In [ ]:
%matplotlib inline
If you have data with missing values, Hypertools will try to interpolate them using PPCA. To visualize how well its doing, you can use the missing_inds function and then highlight the values that were interpolated. Here, we generated some synthetic data, removed some values, and then plotted the original data, data with missing values and highlighted the missing datapoints with stars.
In [ ]:
# Code source: Andrew Heusser
# License: MIT
# import
from scipy.linalg import toeplitz
import numpy as np
from copy import copy
import hypertools as hyp
# simulate data
K = 10 - toeplitz(np.arange(10))
data1 = np.cumsum(np.random.multivariate_normal(np.zeros(10), K, 250), axis=0)
data2 = copy(data1)
# randomly remove 5% of the data
missing = .01
inds = [(i,j) for i in range(data1.shape[0]) for j in range(data1.shape[1])]

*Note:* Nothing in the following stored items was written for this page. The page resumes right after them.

Lemma public_key_uncompressed priv pub :
  bm_address_get_public_key priv = Ok pub -> uncompressed pub.
Proof.
  intros E. apply public_key_inv in E as [M L]. split; [done|].
  by destruct (EC_base_mul_uncompressed _ _ M L) as (_ & ? & _).
Qed.

(** The header and ciphertext the receiver cuts a finished object into. *)
Lemma msg_ciphertext_eq nonce expires stream ct :
  is_u64 nonce -> is_u64 expires -> is_u64 stream ->
  exists hdr, msg_ciphertext (be_split 8 nonce ++ common_header expires BM_OBJECT_MSG 1 stream ++ ct)
    = Ok (hdr, ct)
    /\ header_len hdr = 8 + blen (common_header expires BM_OBJECT_MSG 1 stream).
Proof.
  intros Hn He Hs. unfold msg_ciphertext.
  assert (E : be_split 8 nonce ++ common_header expires BM_OBJECT_MSG 1 stream ++ ct
    = header_bytes nonce expires BM_OBJECT_MSG 1 stream ++ ct)
    by (unfold header_bytes, common_header; by rewrite <- !app_assoc).
  assert (L : 8 + blen (common_header expires BM_OBJECT_MSG 1 stream)
    = 20 + bm_varint_size 1 + bm_varint_size stream).
  { unfold common_header. rewrite !blen_app, !blen_be_split, !blen_varint_bytes. lia. }
  rewrite E, parse_header_bytes by (done || (unfold is_u64; lia)). cbn_bind.
  cbn [object_type version header_len]. change (BM_OBJECT_MSG =? BM_OBJECT_MSG) with true.
  change (1 =? 1) with true. cbn [negb orb].
  rewrite (rdn_suffix (header_bytes nonce expires BM_OBJECT_MSG 1 stream) ct).
  - cbn_bind. eexists. split; [done|]. cbn [header_len]. lia.
  - rewrite <- L. unfold header_bytes, common_header. rewrite !blen_app, !blen_be_split. lia.
  - rewrite <- L, blen_app. unfold header_bytes, common_header.
    rewrite !blen_app, !blen_be_split. lia.
Qed.

Lemma keyring_try_found pre idn post ct d :
  (forall i, i ∈ pre -> bm_crypto_ecies_decrypt ct (u_priv_encryption i) = Err) ->
  bm_crypto_ecies_decrypt ct (u_priv_encryption idn) = Ok d ->
  keyring_try (pre ++ idn :: post) ct = Ok (idn, d).
Proof.
  induction pre as [|i pre IH]; intros Hpre Hd; cbn [keyring_try app].
  - by rewrite Hd.
  - rewrite Hpre by (by left). apply IH; [|done]. intros j Hj. apply Hpre. by right.
Qed.

Lemma address_encode_exists v s ripe :
  is_u64 v -> is_u64 s -> bytes_ok ripe -> blen ripe = 20 ->
  exists a, bm_address_encode v s ripe = Ok a.
Proof.
  intros Hv Hs Hb Hr.
  assert (exists t, trim_ripe v ripe = Ok t /\ bytes_ok t) as (t & Et & Ht).
  { unfold trim_ripe. destruct ripe as [|r0 [|r1 r]]; [done|done|].
    rewrite rd_head, rd_tail by lia. change (1 - 1) with 0. rewrite rd_head. cbn_bind.
    repeat case_match; eexists; (split; [done|]); by auto with bytes. }
  rewrite (address_encode_raw v s ripe t) by done.
  destruct (base58_decode_encode (address_payload v s t
    ++ take 4 (bm_double_sha512 (address_payload v s t)))) as (b58 & -> & _).
  { unfold address_payload. pose proof (bytes_ok_varint_bytes v Hv).
    pose proof (bytes_ok_varint_bytes s Hs). solve_bytes. }
  { intros E. apply (f_equal blen) in E. unfold address_payload in E.
    rewrite !blen_app, !blen_varint_bytes in E.
    pose proof (bm_varint_size_pos v). pose proof (bm_varint_size_pos s).
    pose proof (blen_nonneg t).
    pose proof (blen_nonneg (take 4 (bm_double_sha512 (varint_bytes v ++ varint_bytes s ++ t)))).
    rewrite blen_nil in E. lia. }
  cbn_bind. by eexists.
Qed.
End MsgLemmas.

(** ** Inversion *)

Lemma dup_bytes_some buf off len x :
  dup_bytes_as_cstr buf off len = Ok (Some x) -> 0 < len -> off + len <= blen buf.
Proof.
  unfold dup_bytes_as_cstr. intros E Hl. case_match; [done|].
  rewrite (proj2 (Z.gtb_lt len 0)) in E by lia. inv_bind E. apply rdn_ok_inv in E0. lia.
Qed.

Lemma find_body_some fuel buf off len i k :
  find_body fuel buf off len i = Ok (Some k) ->
  k + 6 <= len /\ i <= k /\ off + k + 6 <= blen buf.
Proof.
  revert i. induction fuel as [|fuel IH]; intros i E; cbn [find_body] in E; [done|].
  destruct (Z.leb_spec (i + 6) len); [|done]. inv_bind E. case_match.
  - injection E as <-. apply rdn_ok_inv in E0. lia.
  - apply IH in E. lia.
Qed.

Lemma decode_simple_some buf off len s x :
  decode_simple buf off len = Ok (s, Some x) -> 0 < len -> off + len <= blen buf.
Proof.
  unfold decode_simple. intros E Hl. apply bind_ok_inv in E as ([k|] & E0 & E).
  - destruct (len >=? 6); [|done]. apply find_body_some in E0. destruct (k >? 1).
    + inv_bind E. inv_bind E. inv_bind E. injection E as _ ->.
      destruct (Z.eq_dec (len - (k + 6)) 0); [lia|]. apply dup_bytes_some in E3; lia.
    + inv_bind E. inv_bind E. injection E as _ ->. by apply dup_bytes_some in E2.
  - inv_bind E. inv_bind E. injection E as _ ->. by apply dup_bytes_some in E2.
Qed.

Lemma take_varint_inv d p q v :
  take_varint d p = Ok (q, v) -> exists c, bm_varint_decode (drop (Z.to_nat p) d)
    (u64 (blen d - p)) = Ok (c, v) /\ q = p + c /\ 1 <= c.
Proof.
  unfold take_varint. intros E. inv_bind E. destruct a as [c v']. injection E as <- <-.
  exists c. split; [done|]. apply varint_decode_le in E0. lia.
Qed.

Lemma take_varint_bound d p q v :
  bytes_ok d -> 0 <= p <= blen d -> blen d < 2 ^ 63 -> take_varint d p = Ok (q, v) ->
  p < q <= blen d /\ is_u64 v.
Proof.
  intros Hb Hp Hl E. apply take_varint_inv in E as (c & E & -> & Hc).
  rewrite u64_small in E by (unfold is_u64; lia).
  apply varint_decode_inv in E as (_ & Hle & _ & Hv & _); [|auto with bytes]. split; [lia|done].
Qed.

Lemma take_block_bound d p st len q :
  bytes_ok d -> 0 <= p <= blen d -> blen d < 2 ^ 63 -> take_block d p = Ok (st, len, q) ->
  p < st <= blen d /\ is_u64 len /\ q = u64 (st + len) /\ 0 <= q <= blen d.
Proof.
  intros Hb Hp Hl E. unfold take_block in E. inv_bind E. destruct a as [st' len'].
  apply take_varint_bound in E0; [|done..]. destruct (Z.gtb_spec (u64 (st' + len')) (blen d)); [done|].
  injection E as <- <- <-. pose proof (u64_range (st' + len')) as R. unfold is_u64 in R.
  split_and!; (done || lia || tauto).
Qed.

Lemma take_sender_inv d s :
  take_sender d = Ok s ->
  blen (s_pub_signing s) = 65 /\ blen (s_pub_encryption s) = 65 /\ 0 <= s_end s.
Proof.
  unfold take_sender. intros E.
  apply bind_ok_inv in E as ([p1 v1] & E1 & E). apply take_varint_inv in E1 as (c1 & _ & -> & ?).
  apply bind_ok_inv in E as ([p2 v2] & E2 & E). apply take_varint_inv in E2 as (c2 & _ & -> & ?).
  cbv zeta in E. case_match; [done|].
  apply bind_ok_inv in E as (x & Ex & E). apply rdn_ok_inv in Ex as (-> & ? & _ & ?).
  apply bind_ok_inv in E as (y & Ey & E). apply rdn_ok_inv in Ey as (-> & _ & _ & ?).
  apply bind_ok_inv in E as (p3 & E3 & E). injection E as <-. cbn [s_pub_signing s_pub_encryption s_end].
  rewrite !blen_cons, !blen_slice by lia. split_and!; [done|done|].
  case_match; [|injection E3 as <-; lia].
  apply bind_ok_inv in E3 as ([p4 v4] & E4 & E3). apply take_varint_inv in E4 as (c4 & _ & -> & ?).
  apply bind_ok_inv in E3 as ([p5 v5] & E5 & E3). apply take_varint_inv in E5 as (c5 & _ & -> & ?).
  injection E3 as <-. lia.
Qed.

Section Soundness.
Context `{OSL : OpenSSLLaws}.

(** Subject and body in the message block, as [trial_decrypt_body] reads them. *)
Definition message_texts (decrypted : list Z) (encoding msg_data msg_len : Z)
    : cres (option (list Z) * option (list Z)) :=
  if encoding =? 2 then decode_simple decrypted msg_data msg_len
  else
    subject ← dup_bytes_as_cstr decrypted msg_data 0;
    body ← dup_bytes_as_cstr decrypted msg_data msg_len;
    Ok (subject, body).

(** What an accepted message proves about its object: [decrypted] is the
    plaintext, [presig] how much of it is signed: everything up to the end of the ack. *)
Definition msg_evidence (idn : bm_unlocked_identity) (hdr : bm_object_header)
    (object decrypted : list Z) (out : bm_decoded_msg) : Prop :=
  exists s p_encoded encoding msg_data msg_len p_msg ack_data ack_len presig sig,
    take_sender decrypted = Ok s
    /\ slice decrypted (s_end s) 20 = u_ripe idn
    /\ take_varint decrypted (s_end s + 20) = Ok (p_encoded, encoding)
    /\ take_block decrypted p_encoded = Ok (msg_data, msg_len, p_msg)
    /\ take_block decrypted p_msg = Ok (ack_data, ack_len, presig)
    /\ bm_crypto_verify (slice object 8 (header_len hdr - 8) ++ slice decrypted 0 presig) sig
         (s_pub_signing s) = true
    /\ sender_address (s_version s) (s_stream s)
         (keys_ripe (s_pub_signing s) (s_pub_encryption s)) = Ok (dm_from_address out)
    /\ dm_from_address_version out = s_version s /\ dm_from_stream out = s_stream s
    /\ dm_to_address out = snprintf_address (u_address idn)
    /\ message_texts decrypted encoding msg_data msg_len = Ok (dm_subject out, dm_body out)
    /\ dm_ack_payload out
       = (if (ack_len >? 0) && negb (u_is_chan idn) then Some (slice decrypted ack_data ack_len) else None)
    /\ (bytes_ok decrypted -> blen decrypted < 2 ^ 63 -> u_is_chan idn = false ->
        dm_body out <> None ->
        s_end s + 20 < msg_data /\ msg_data + msg_len < ack_data /\ ack_data + ack_len = presig
        /\ presig <= blen decrypted).

Lemma to_sign_inv object decrypted hl n h t p r :
  rdn object 8 (hl - 8) = Ok h -> wr (malloc (hl - 8 + n)) 0 h = Ok t ->
  rdn decrypted 0 n = Ok p -> wr t (hl - 8) p = Ok r ->
  r = slice object 8 (hl - 8) ++ slice decrypted 0 n.
Proof.
  intros Eh Et Ep E. apply rdn_ok_inv in Eh as (-> & _ & ? & ?).
  apply rdn_ok_inv in Ep as (-> & _ & ? & ?).
  rewrite wr_malloc_start in Et by (rewrite blen_slice; lia). injection Et as <-.
  rewrite blen_slice in E by lia.
  rewrite wr_malloc_last in E by (rewrite blen_slice; lia). by injection E as <-.
Qed.

Lemma verify_at_true data buf pos len pub :
  verify_at data buf pos len pub = Ok true -> exists sig, bm_crypto_verify data sig pub = true.
Proof.
  unfold verify_at. case_match; [done|]. intros E. inv_bind E. injection E as E. by exists a.
Qed.

(** Without wrap-around the message and the ack lie in the signed part, which ends with the ack. *)
Lemma signed_covers decrypted p enc md ml p2 ad al p3 subject body :
  bytes_ok decrypted -> blen decrypted < 2 ^ 63 -> 0 <= p <= blen decrypted ->
  take_block decrypted p = Ok (md, ml, p2) -> take_block decrypted p2 = Ok (ad, al, p3) ->
  message_texts decrypted enc md ml = Ok (subject, body) ->
  (al > 0 -> ad + al <= blen decrypted) -> body <> None ->
  p < md /\ md + ml < ad /\ ad + al = p3 /\ p3 <= blen decrypted.
Proof.
  intros Hb Hl Hp B1 B2 T A Hn. destruct body as [body|]; [|done]. unfold message_texts in T.
  apply take_block_bound in B1 as (? & Hm & -> & ?); [|done..]. unfold is_u64 in Hm.
  assert (ml = 0 \/ md + ml <= blen decrypted) as Hml.
  { destruct (Z.eq_dec ml 0); [by left|right]. destruct (enc =? 2).
    - apply decode_simple_some in T; lia.
    - inv_bind T. inv_bind T. injection T as _ ->. apply dup_bytes_some in E0; lia. }
  rewrite u64_small in B2 by (unfold is_u64; lia).
  apply take_block_bound in B2 as (? & Ha & -> & ?); [|done|lia|done]. unfold is_u64 in Ha.
  assert (al = 0 \/ ad + al <= blen decrypted) as Hal by lia.
  rewrite u64_small by (unfold is_u64; lia). lia.
Qed.

Lemma trial_body_inv idn hdr object decrypted out :
  trial_decrypt_body idn hdr object decrypted = Ok out ->
  msg_evidence idn hdr object decrypted out.
Proof.
  unfold trial_decrypt_body. intros E. apply bind_ok_inv in E as (s & Es & E). cbv zeta in E.
  pose proof (take_sender_inv _ _ Es) as (L1 & L2 & L3).
  destruct (Z.gtb_spec (s_end s + 20) (blen decrypted)); [done|].
  apply bind_ok_inv in E as (tr & Er & E). apply rdn_ok_inv in Er as (-> & _).
  destruct (list_eqb _ _) eqn:Eq; [|done]. apply list_eqb_eq in Eq. cbn [negb] in E.
  apply bind_ok_inv in E as ([p1 enc] & E1 & E). apply bind_ok_inv in E as ([[md ml] p2] & E2 & E).
  apply bind_ok_inv in E as ([[ad al] p3] & E3 & E). apply bind_ok_inv in E as ([[sp sl] p4] & _ & E).
  apply bind_ok_inv in E as (h & Eh & E). apply bind_ok_inv in E as (t & Et & E).
  apply bind_ok_inv in E as (pl & Ep & E). apply bind_ok_inv in E as (ts & Ets & E).
  rewrite (to_sign_inv _ _ _ _ _ _ _ _ Eh Et Ep Ets) in E.
  apply bind_ok_inv in E as ([] & Ev & E); [|done]. cbn [negb] in E.
  apply verify_at_true in Ev as [sig Ev]. rewrite calc_ripe_eq, bind_ok in E by done.
  apply bind_ok_inv in E as (addr & Ea & E). apply bind_ok_inv in E as ([sj bd] & Et' & E).
  apply bind_ok_inv in E as (ack & Eack & E). injection E as <-.
  assert (Ha : ack = (if (al >? 0) && negb (u_is_chan idn) then Some (slice decrypted ad al) else None)
               /\ ((al >? 0) && negb (u_is_chan idn) = true -> ad + al <= blen decrypted)).
  { destruct ((al >? 0) && negb (u_is_chan idn)).
    - inv_bind Eack. apply rdn_ok_inv in E as (-> & _ & _ & ?). injection Eack as <-. by split.
    - injection Eack as <-. by split. }
  destruct Ha as [Ha Hin].
  exists s, p1, enc, md, ml, p2, ad, al, p3, sig. cbn [dm_from_address dm_from_address_version dm_from_stream dm_to_address
    dm_subject dm_ack_payload dm_body]. split_and!; try done.
  intros Hb Hl Hc Hn. apply take_varint_bound in E1 as [? _]; [|done|lia|done]. rewrite Hc in Hin.
  destruct (signed_covers decrypted p1 enc md ml p2 ad al p3 sj bd) as (? & ? & ? & ?); try done; [lia| |lia].
  intros Hal. apply Hin. by rewrite (proj2 (Z.gtb_lt _ _)) by lia.
Qed.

missing_data = [inds[i] for i in np.random.choice(int(len(inds)), int(len(inds)*missing))]
for i,j in missing_data:
data2[i,j]=np.nan
# reduce the data
data1_r,data2_r = hyp.reduce([data1, data2], ndims=3)
# pull out missing inds
missing_inds = hyp.tools.missing_inds(data2)
missing_data = data2_r[missing_inds, :]
# plot
hyp.plot([data1_r, data2_r, missing_data], ['-', '--', '*'],
legend=['Full', 'Missing', 'Missing Points'])